How to Scale XGBoost with Ray for Distributed Multi‑GPU Training
XGBoost‑Ray provides a fault‑tolerant, multi‑node, multi‑GPU backend for XGBoost that integrates seamlessly with Ray Tune, supports distributed data loading, and can be enabled with only three code changes, enabling scalable training and inference on large clusters.
XGBoost‑Ray is a distributed backend for XGBoost that supports multi‑node and multi‑GPU training, advanced fault‑tolerance, distributed data loading, and seamless integration with the hyper‑parameter optimization library Ray Tune, while remaining fully compatible with the core XGBoost API.
Multi‑node and multi‑GPU training
On a Ray cluster, XGBoost‑Ray instantiates a configurable number of trainer actors; each actor trains on an independent data partition (data‑parallel training). Gradient aggregation uses a tree‑based all‑reduce, and multi‑GPU training leverages NCCL2 for cross‑device communication, while inter‑node communication falls back to Rabit.
Distributed hyper‑parameter search
XGBoost‑Ray integrates with Ray Tune by automatically creating callbacks that report training status, checkpoint models, and allocate appropriate resources for each trial based on the distributed training configuration. This allows multiple distributed training jobs to run concurrently, each launching distributed training actors across the Ray cluster.
Fault tolerance and elastic training
XGBoost‑Ray offers two fault‑handling modes.
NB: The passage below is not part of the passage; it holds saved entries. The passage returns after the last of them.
(* ===== verification/Pipe.v ===== *)
(** * Pipes (pipe.c)

    [pipewrite] and [piperead] hold [p->lock] except while they sleep, so a
    call is a sequence of atomic segments: each segment runs from taking the
    lock to a [sleep] or a return.  A segment of [pipewrite] starts with the
    value of its local [i]; processes interleave between segments.

    The freeing of the pipe's page is an environment call. *)

From stdpp Require Import base numbers list strings.
From S2P Require Import Prelude Spinlock Machine.

Open Scope Z_scope.

Definition PIPESIZE : Z := 512.

(** The allocator as the clients of pages see it. *)
Class PageEnv (W : Type) := {
  env_kfree : Z -> W -> outcome W;
}.

(** [struct pipe] without its lock; [p_addr] is the page it lives in. *)
Record pipe := mkpipe {
  p_addr : Z;
  p_data : list Z;
  nread : Z;
  nwrite : Z;
  readopen : bool;
  writeopen : bool;
}.

Definition set_p_data (d : list Z) (p : pipe) : pipe :=
  mkpipe (p_addr p) d (nread p) (nwrite p) (readopen p) (writeopen p).
Definition set_nread (n : Z) (p : pipe) : pipe :=
  mkpipe (p_addr p) (p_data p) n (nwrite p) (readopen p) (writeopen p).
Definition set_nwrite (n : Z) (p : pipe) : pipe :=
  mkpipe (p_addr p) (p_data p) (nread p) n (readopen p) (writeopen p).
Definition set_readopen (b : bool) (p : pipe) : pipe :=
  mkpipe (p_addr p) (p_data p) (nread p) (nwrite p) b (writeopen p).
Definition set_writeopen (b : bool) (p : pipe) : pipe :=
  mkpipe (p_addr p) (p_data p) (nread p) (nwrite p) (readopen p) b.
In non‑elastic mode, if a training actor dies (e.g., node failure), the system waits for sufficient resources, restarts the actor, reloads its shared data, and resumes from the last checkpoint while unaffected actors keep their state, avoiding redundant data loading. In elastic mode, training continues with fewer actors and less data; when the failed actor’s resources become available, its data is reloaded and the actor is reintegrated. Accuracy may drop slightly, but with many actors and large datasets the impact is minimal, and total training time is often reduced.
Distributed data frames and loading
XGBoost‑Ray integrates with Modin and Ray‑native MLDataset abstractions. Location‑aware actor scheduling and data sharding minimize network traffic and keep data evenly distributed across actors. It also supports loading distributed data from Parquet (e.g., via Petastorm) or CSV files stored on local disks or cloud storage providers.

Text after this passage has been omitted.